(Collected data)
(** The framework's exception handlers: an [HTTPException] is answered
    with its status and detail, anything else with 500. *)
Definition respond (r : exn + content) : nat * content :=
  match r with
  | inr c => (200, c)
  | inl (HTTPException status_code detail) => (status_code, Detail detail)
  | inl _ => (500, InternalServerError)
  end.

(** The header the CORS middleware adds to the response of a request that
    names its origin and carries no cookie: the wildcard when the list
    holds it, the origin itself when the list holds the origin. *)
Definition cors_header (allow_origins : list string) (origin : option string)
  : option string :=
  match origin with
  | Some o =>
      if decide ("*" ∈ allow_origins) then Some "*"
      else if decide (o ∈ allow_origins) then Some o else None
  | None => None
  end.

Section handle.
Context `{Validators}.
Local Open Scope eff_scope.

(** The handler's result as a status and a body; nothing is raised. *)
Definition answered (handler : Py content) : Py (nat * content) :=
  fun w => let (w', r) := handler w in (w', inr (respond r)).

(** The body of a contact request, validated before the handler runs: the
    errors of validation are answered with 422. *)
Definition validated_contact (json_body : option (gmap string pyval))
    (handler : ContactMessage.t -> Py content) : Py (nat * content) :=
  match json_body with
  | None => ret (422, ValidationDetail [("body", "missing")])
  | Some data =>
      fun w =>
        match ContactMessage.__init__ data w with
        | (w', inr contact) => answered (handler contact) w'
        | (w', inl (ValidationError errors)) => (w', inr (422, ValidationDetail errors))
        | (w', inl e) => (w', inr (respond (inl e)))
        end
  end.

(** The mounted directory holds the resume and nothing else. *)
Definition static_files (meth : string) (directory : string) (rest : list string)
  : Py content :=
  if decide (meth = "GET" \/ meth = "HEAD") then
    found <- path_exists ;;
    if found && bool_decide (join "/" (directory :: rest) = ResumeRoute.RESUME_PATH)
    then ret (StaticFile ResumeRoute.RESUME_PATH)
    else raise (HTTPException 404 "Not Found")
  else raise (HTTPException 405 "Method Not Allowed").

Definition call (app : App.t) (e : App.endpoint) (params : list (string * string))
    (json_body : option (gmap string pyval)) : Py (nat * content) :=
  match e with
  | App.SubmitContactForm =>
      validated_contact json_body (fun contact =>
        d <- ContactRoute.submit_contact_form (App.contact_use_case app) contact ;;
        ret (StrDict d))
  | App.GetAllProjects =>
      answered (ps <- ProjectsRoute.get_all_projects (App.project_use_case app) ;;
                ret (ProjectList ps))
  | App.GetFeaturedProjects =>
      answered (ps <- ProjectsRoute.get_featured_projects (App.project_use_case app) ;;
                ret (ProjectList ps))
  | App.GetProject =>
      answered
        match (list_to_map params : gmap string string) !! "project_id" with
        | Some project_id =>
            p <- ProjectsRoute.get_project (App.project_use_case app) project_id ;;
            ret (ProjectItem p)
        | None => raise (PyException "TypeError" "missing argument: 'project_id'")
        end
  | App.GetResumeMetadata =>
      answered (d <- ResumeRoute.get_resume_metadata ;; ret (JsonDict d))
  | App.DownloadResume =>
      answered (f <- ResumeRoute.download_resume ;; ret (FileContent f))
  | App.Root => answered (d <- App.root ;; ret (JsonDict d))
  | App.HealthCheck => answered (d <- App.health_check ;; ret (JsonDict d))
  end.

(** One request through the application. *)
Definition handle (app : App.t) (req : request) : Py response :=
  answer <-
    match dispatch table (method req) (url_path req) with
    | Endpoint e params => call app e params (json_body req)
    | StaticFiles directory rest => answered (static_files (method req) directory rest)
    | Documentation page => ret (200, Page page)
    | MethodNotAllowed => ret (405, Detail "Method Not Allowed")
    | RedirectSlashes location => ret (307, Redirect location)
    | NotFound => ret (404, Detail "Not Found")
    end ;;
  ret {| status := answer.1; body := answer.2;
         access_control_allow_origin := cors_header (App.allow_origins app) (origin req) |}.

(** The requests of a list handled one after the other: no handler
    suspends, so the event loop runs each to its response before it
    starts the next. *)
Fixpoint serve (app : App.t) (reqs : list request) : Py (list response) :=
  match reqs with
  | [] => ret []
  | req :: reqs' =>
      r <- handle app req ;;
      rs <- serve app reqs' ;;
      ret (r :: rs)
  end.
End handle.

(** ** Where the table sends a request *)
Section dispatching.
Implicit Types (meth path project_id : string).

(** The table as the framework compiles it. *)
Definition compiled_routes : list compiled :=
  [CPage ["GET"; "HEAD"] [Lit ""; Lit "openapi.json"] "/openapi.json";
   CPage ["GET"; "HEAD"] [Lit ""; Lit "docs"] "/docs";
   CPage ["GET"; "HEAD"] [Lit ""; Lit "docs"; Lit "oauth2-redirect"] "/docs/oauth2-redirect";
   CPage ["GET"; "HEAD"] [Lit ""; Lit "redoc"] "/redoc";
   CMount [""; "static"] "static";
   CRoute ["POST"] [Lit ""; Lit "api"; Lit "v1"; Lit "contact"] App.SubmitContactForm;
   CRoute ["GET"] [Lit ""; Lit "api"; Lit "v1"; Lit "projects"] App.GetAllProjects;
   CRoute ["GET"] [Lit ""; Lit "api"; Lit "v1"; Lit "projects"; Lit "featured"]
     App.GetFeaturedProjects;
   CRoute ["GET"] [Lit ""; Lit "api"; Lit "v1"; Lit "projects"; Param "project_id"]
     App.GetProject;
   CRoute ["GET"] [Lit ""; Lit "api"; Lit "v1"; Lit "resume"; Lit "metadata"]
     App.GetResumeMetadata;
   CRoute ["GET"] [Lit ""; Lit "api"; Lit "v1"; Lit "resume"; Lit "download"]
     App.DownloadResume;
   CRoute ["GET"] [Lit ""; Lit ""] App.Root;
   CRoute ["GET"] [Lit ""; Lit "health"] App.HealthCheck].

Lemma table_compiled : table = compiled_routes.
Proof. reflexivity. Qed.

(** A valid identifier in a URL: one segment that is not empty. *)
Definition one_segment (s : string) : Prop := s <> "" /\ count_char "/" s = 0.

#[export] Instance one_segment_dec s : Decision (one_segment s).
Proof. unfold one_segment. apply _. Defined.

Lemma split_project_path project_id :
  count_char "/" project_id = 0 ->
  split "/" ("/api/v1/projects/" +:+ project_id) = [""; "api"; "v1"; "projects"; project_id].
Proof.
  intros Hid.
  change ("/api/v1/projects/" +:+ project_id)
    with ("" +:+ String "/" ("api" +:+ String "/" ("v1" +:+ String "/"
            ("projects" +:+ String "/" project_id)))).
  by rewrite !split_app_no_sep, split_no_sep_id.
Qed.

Lemma dispatch_featured :
  dispatch table "GET" "/api/v1/projects/featured" = Endpoint App.GetFeaturedProjects [].
Proof. reflexivity. Qed.

(** An entry that does not match is passed over. *)
Lemma first_match_skip en (tbl : list compiled) meth segments partial :
  matches en meth segments = NoMatch ->
  first_match (en :: tbl) meth segments partial = first_match tbl meth segments partial.
Proof. intros Hno. cbn [first_match]. by rewrite Hno. Qed.

Lemma dispatch_get_project project_id :
  one_segment project_id -> project_id <> "featured" ->
  dispatch table "GET" ("/api/v1/projects/" +:+ project_id) =
    Endpoint App.GetProject [("project_id", project_id)].
Proof.
  intros [Hne Hseg] Hfeat. unfold dispatch.
  rewrite table_compiled, split_project_path by done. unfold compiled_routes.
  do 8 (rewrite first_match_skip
          by (cbn [matches match_segments match_prefix];
              repeat first [rewrite decide_True by done | rewrite decide_False by done];
              done)).
  cbn [first_match matches match_segments fmap option_fmap option_map].
  repeat first [rewrite decide_True by done | rewrite decide_False by done].
  cbn [option_map]. by rewrite decide_True by set_solver.
Qed.
End dispatching.

(** ** The table, the origins and the lifespan *)
Section application.
Implicit Types (environ : gmap string string) (w : World).

(** [routes_all_reachable]: no route of the table is shadowed by
    an earlier one: each of the eight handlers is where the table sends
    some request. *)
Theorem routes_all_reachable (e : App.endpoint) :
  exists meth path params, dispatch table meth path = Endpoint e params.
Proof.
  destruct e;
    [exists "POST", "/api/v1/contact" | exists "GET", "/api/v1/projects"
    |exists "GET", "/api/v1/projects/featured" | exists "GET", "/api/v1/projects/tilted-labs"
    |exists "GET", "/api/v1/resume/metadata" | exists "GET", "/api/v1/resume/download"
    |exists "GET", "/" | exists "GET", "/health"]; by eexists.
Qed.

(** [origins_roundtrip]: the allowed origins are the parts of the
    configured text between its commas: there is at least one, none holds
    a comma, joining them with commas gives the text back, and without
    the variable the only origin is the development front end. *)
Theorem origins_roundtrip environ :
  join "," (App.origins environ) =
    getenv_default environ "ALLOWED_ORIGINS" "http://localhost:3000" /\
  length (App.origins environ) =
    S (count_char "," (getenv_default environ "ALLOWED_ORIGINS" "http://localhost:3000")) /\
  Forall (fun o => count_char "," o = 0) (App.origins environ) /\
  (environ !! "ALLOWED_ORIGINS" = None -> App.origins environ = ["http://localhost:3000"]).
Proof.
  unfold App.origins. split_and!.
  - apply join_split.
  - apply split_length.
  - apply split_no_sep.
  - unfold getenv_default. by intros ->.
Qed.

(** An origin written after a comma and a space is kept with the space,
    and a request from the origin itself is not allowed. *)
Example origins_keep_spaces :
  App.origins {[ "ALLOWED_ORIGINS" := "https://a.example, https://b.example" ]} =
    ["https://a.example"; " https://b.example"] /\
  cors_header
    (App.origins {[ "ALLOWED_ORIGINS" := "https://a.example, https://b.example" ]})
    (Some "https://b.example") = None.
Proof. split; reflexivity. Qed.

** WORK TO COMPLETE **
Quote every line of the records above, from the first down to the one holding "(handler contact) w'", exactly as written.

** REPLY TO THE EXERCISE **
(** The framework's exception handlers: an [HTTPException] is answered
    with its status and detail, anything else with 500. *)
Definition respond (r : exn + content) : nat * content :=
  match r with
  | inr c => (200, c)
  | inl (HTTPException status_code detail) => (status_code, Detail detail)
  | inl _ => (500, InternalServerError)
  end.

(** The header the CORS middleware adds to the response of a request that
    names its origin and carries no cookie: the wildcard when the list
    holds it, the origin itself when the list holds the origin. *)
Definition cors_header (allow_origins : list string) (origin : option string)
  : option string :=
  match origin with
  | Some o =>
      if decide ("*" ∈ allow_origins) then Some "*"
      else if decide (o ∈ allow_origins) then Some o else None
  | None => None
  end.

Section handle.
Context `{Validators}.
Local Open Scope eff_scope.

(** The handler's result as a status and a body; nothing is raised. *)
Definition answered (handler : Py content) : Py (nat * content) :=
  fun w => let (w', r) := handler w in (w', inr (respond r)).

(** The body of a contact request, validated before the handler runs: the
    errors of validation are answered with 422. *)
Definition validated_contact (json_body : option (gmap string pyval))
    (handler : ContactMessage.t -> Py content) : Py (nat * content) :=
  match json_body with
  | None => ret (422, ValidationDetail [("body", "missing")])
  | Some data =>
      fun w =>
        match ContactMessage.__init__ data w with
        | (w', inr contact) => answered (handler contact) w'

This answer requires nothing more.